3- A culpa do cara ser um embuste é dele mesmo e da sociedade que passa pano pra machista. Não é sua e não é das outras mulheres que são fáceis ou são otárias. Inclusive quando você culpabiliza outra mulher pela conduta do seu macho, desculpa ser a pessoa que vai te avisar, mas você também tá sendo otária, miga. Porque não é a outra mulher que tá sendo pilantra contigo, é ele.

4- Se arrastar e se humilhar não traz ninguém de volta. Traz arrependimento, vergonha alheia e suas amiga dizendo que "não te avisei? " ou "se você continuar com ele não serei mais sua amiga porque não tenho amiga burra".. Como diz a Frozen, lerigou, miga. Isso não te pertence mais. Aceita e desapega.

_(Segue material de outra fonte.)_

(* ===== verification/EcCodec.v ===== *)
(** * Correctness of the erasure codec

    The theorems a user of [ec-method.c] relies on: the tables compute the
    field GF(2^8), entry [c] of the kernel table multiplies by [c] and adds,
    encoding always returns and evaluates the stripe's polynomial, and any
    [columns] distinct fragments decode to the data that was encoded. *)

From stdpp Require Import prelude.
From Stdlib Require Import ZArith Lia.
From S2P Require Import Prelude Gf256 EcGfLoop EcGf GaussJordan EcMethod EcDecode EcFragments.

Open Scope nat_scope.

(** ** The properties *)

(** C3: the tables that [ec_method_initialize] builds make [ec_method_mul] and
    [ec_method_div] the product and the quotient of GF(2^8) with polynomial
    0x11D, for all bytes; initialisation never leaves the tables, and division
    by zero yields 256. *)
Theorem ec_method_tables_compute_field (t : gf_tables)
  (Ht : ec_method_initialize = Some t) (x y : gf) :
  ec_method_mul t (gval x) (gval y) = Some (gval (x * y)%gf) ∧
  (y ≠ 0%gf → ec_method_div t (gval x) (gval y) = Some (gval (x / y)%gf)) ∧
  ec_method_div t (gval x) 0 = Some EC_GF_SIZE.
Proof.
  apply ec_method_initialize_inv in Ht.
  split; [by apply mul_tables_gval|]. split; [|done].
  intros. by apply div_tables_gval.
Qed.

(** C2: every entry [c] of the kernel table of [ec-gf.c] multiplies all field
    elements of the output chunk by [c], adds those of the input chunk, stays
    inside both buffers and leaves the rest of the output buffer as it was;
    there are exactly 256 entries. *)
Theorem ec_gf_muladd_correct :
  length ec_gf_muladd = 256 ∧
  ∀ c K, ec_gf_muladd !! c = Some K →
  ∀ out op inp ip width,
    op + 8 * width ≤ length out → ip + 8 * width ≤ length inp →
    ∃ out', K out op inp ip width = Some out' ∧ length out' = length out ∧
      (∀ r, r < op ∨ op + 8 * width ≤ r < length out →
         out' !! r = out !! r) ∧
      (∀ i p, i < width → (0 <= p)%Z →
         osym (octet_at (word out') (op + i) width) p =
         (gf_of (Z.of_nat c) * osym (octet_at (word out) (op + i) width) p
          + osym (octet_at (word inp) (ip + i) width) p)%gf).
Proof.
  split; [apply ec_gf_muladd_length|].
  intros c K HK out op inp ip width Ho Hi.
  apply ec_gf_muladd_kernels in HK. rewrite Z.add_0_l in HK.
  destruct (HK (length out) (word out) out op (length inp) (word inp) inp ip
    width) as (out' & g' & Hrun & Ha & Hout & Hsym);
    [by apply word_arr..|done|done|].
  assert (∀ q, q < length out → word out' q = g' q) as Hw
    by (intros; by apply (arr_word (length out))).
  exists out'. split; [done|]. split; [apply Ha|]. split.
  - intros r Hr. destruct Ha as [Hl Hg].
    destruct (word_arr (length out) out eq_refl) as [_ Hg0].
    rewrite Hg, Hg0, Hout by lia. done.
  - intros i p Hiw Hp. rewrite <- Hsym by done. f_equal. unfold octet_at.
    rewrite !Hw by lia. done.
Qed.

(** C4: encoding a whole number of stripes always returns (no access outside
    the buffers) the fragment of the right size, and element by element the
    fragment of brick [row] is the value at the point [row + 1] of the
    polynomial whose coefficients are the chunks of the stripe. *)
Theorem ec_method_encode_correct (n columns row : nat) (data out : list Z) :
  0 < columns → row + 1 < 256 →
  length data = n * columns * CHUNK_WORDS → length out = n * CHUNK_WORDS →
  ∃ frag,
    ec_method_encode (n * columns * EC_METHOD_CHUNK_SIZE) columns row data out
      = Some (n * EC_METHOD_CHUNK_SIZE, frag) ∧
    length frag = n * CHUNK_WORDS ∧
    ∀ s i p, s < n → i < 8 → (0 <= p)%Z →
      csym (word frag) (s * CHUNK_WORDS) i p =
      gsum columns (λ l, gpow (gf_of (Z.of_nat (row + 1))) (columns - 1 - l)
        * csym (word data) ((s * columns + l) * CHUNK_WORDS) i p)%gf.
Proof.
  intros Hc Hr Hd Ho.
  destruct (frag_spec n columns row data) as (Hl & Hv & Hrun); [done..|].
  exists (frag columns row data). split; [by apply Hrun|]. by split.
Qed.

(** ** The round trip *)

(** The fragments [frags] are what encoding [data] for the bricks [rows]
    returned. *)
Definition encoded (n columns : nat) (data : list Z) (rows : list nat)
  (frags : list (list Z)) : Prop :=
  Forall2 (λ row frag, ∃ buf, length buf = n * CHUNK_WORDS ∧
    ec_method_encode (n * columns * EC_METHOD_CHUNK_SIZE) columns row data buf
      = Some (n * EC_METHOD_CHUNK_SIZE, frag)) rows frags.

(** Such fragments are the fragments of the data. *)
Lemma encoded_frags n columns data rows frags :
  0 < columns → Forall (λ r, r < 255) rows → length data = n * columns * CHUNK_WORDS →
  encoded n columns data rows frags → frags = (λ r, frag columns r data) <$> rows.
Proof.
  intros Hc Hb Hd He. induction He as [|r f rows frags (buf & Hl & Hrun) He IH]; [done|].
  apply Forall_cons in Hb as [Hr Hb]. cbn [fmap list_fmap]. f_equal; [|by apply IH].
  destruct (frag_spec n columns r data) as (_ & _ & Hf); [done|lia|done|].
  rewrite (Hf buf Hl) in Hrun. by injection Hrun.
Qed.

(** C1: from the fragments of any [columns] distinct bricks, in any order,
    [ec_method_decode] returns exactly the encoded data, whatever the output
    buffer held: the elimination never divides by zero and no access leaves
    an array or a buffer. *)
Theorem ec_method_roundtrip (t : gf_tables) (n columns : nat)
  (data out : list Z) (rows : list nat) (frags : list (list Z)) :
  ec_method_initialize = Some t →
  0 < columns ≤ EC_METHOD_MAX_FRAGMENTS →
  length rows = columns → NoDup rows → Forall (λ r, r < 255) rows →
  length data = n * columns * CHUNK_WORDS →
  length out = n * columns * CHUNK_WORDS →
  encoded n columns data rows frags →
  ec_method_decode t (n * EC_METHOD_CHUNK_SIZE) columns (Z.of_nat <$> rows)
    frags out
  = Some (n * columns * EC_METHOD_CHUNK_SIZE, data).
Proof.
  intros Ht Hk Hl Hnd Hb Hd Ho He.
  rewrite (encoded_frags _ _ _ _ _ (proj1 Hk) Hb Hd He). subst columns.
  by apply decode_frags.
Qed.

(** ** Witnesses *)

(** A stripe of two chunks, and the fragments of bricks 2 and 0. *)
Definition wit_data : list Z :=
  (λ q, (Z.of_nat q * 0x9E3779B97F4A7C15 + 1) mod 2 ^ 64)%Z <$> seq 0 128.
Definition wit_tables : gf_tables :=
  default gf_tables_zero ec_method_initialize.
Definition wit_frag (row : nat) : list Z :=
  default [] (snd <$> ec_method_encode 1024 2 row wit_data (replicate 64 7%Z)).

Lemma ec_method_tables_compute_field_witness :
  ec_method_mul wit_tables 0x53 0xCA
    = Some (gval (gf_of 0x53 * gf_of 0xCA)%gf) ∧
  gval (gf_of 0x53 * gf_of 0xCA)%gf = 0x8F%Z.
Proof.
  assert (ec_method_initialize = Some wit_tables) as Ht
    by (vm_compute; reflexivity).
  split; [|vm_compute; reflexivity].
  exact (proj1 (ec_method_tables_compute_field wit_tables Ht (gf_of 0x53)
    (gf_of 0xCA))).
Defined.

Lemma ec_method_encode_correct_witness :
  ∃ frag,
    ec_method_encode 1024 2 3 wit_data (replicate 64 0%Z) = Some (512, frag) ∧
    length frag = 64.
Proof.
  destruct (ec_method_encode_correct 1 2 3 wit_data (replicate 64 0%Z))
    as (frag & H1 & H2 & _); [lia|lia|vm_compute; reflexivity..|].
  exists frag. exact (conj H1 H2).
Defined.

Lemma ec_method_roundtrip_witness :
  ec_method_decode wit_tables 512 2 [2; 0]%Z [wit_frag 2; wit_frag 0]
    (replicate 128 5%Z)
  = Some (1024, wit_data).
Proof.
  apply (ec_method_roundtrip wit_tables 1 2 wit_data (replicate 128 5%Z)
    [2; 0] [wit_frag 2; wit_frag 0]).
  - vm_compute. reflexivity.
  - unfold EC_METHOD_MAX_FRAGMENTS. lia.
  - reflexivity.
  - apply (bool_decide_unpack _). vm_compute. exact I.
  - repeat constructor; lia.
  - vm_compute. reflexivity.
  - vm_compute. reflexivity.
  - repeat constructor; exists (replicate 64 7%Z);
      split; vm_compute; reflexivity.
Defined.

5- Exceções geralmente servem para confirmar os padrões. Se você conhece alguma lenda urbana de um cara comprometido que terminou com a companheira pra ficar com a outra, passou quatro anos sem assumir uma relação e depois caiu em si e virou um marido exemplar, ou ainda, conheceu um piranho que quando "encontrou o amor" virou um cara que nem olha pro lado, lembre-se das dezenas de casos que você conhece de caras que ficam anos enganando esposa e amante(s), nos que passam anos enrolando alguém sem assumir nada até que a mina se cansa (e logo depois apareceu namorando sério) ou nos caras que nunca respeitaram seus acordos de não ficar com outras pessoas. Não caia na caia na cilada de achar que com você será diferente porque ele continua sendo o mesmo. Acredita na Marília Mendonça:ele não vai mudar.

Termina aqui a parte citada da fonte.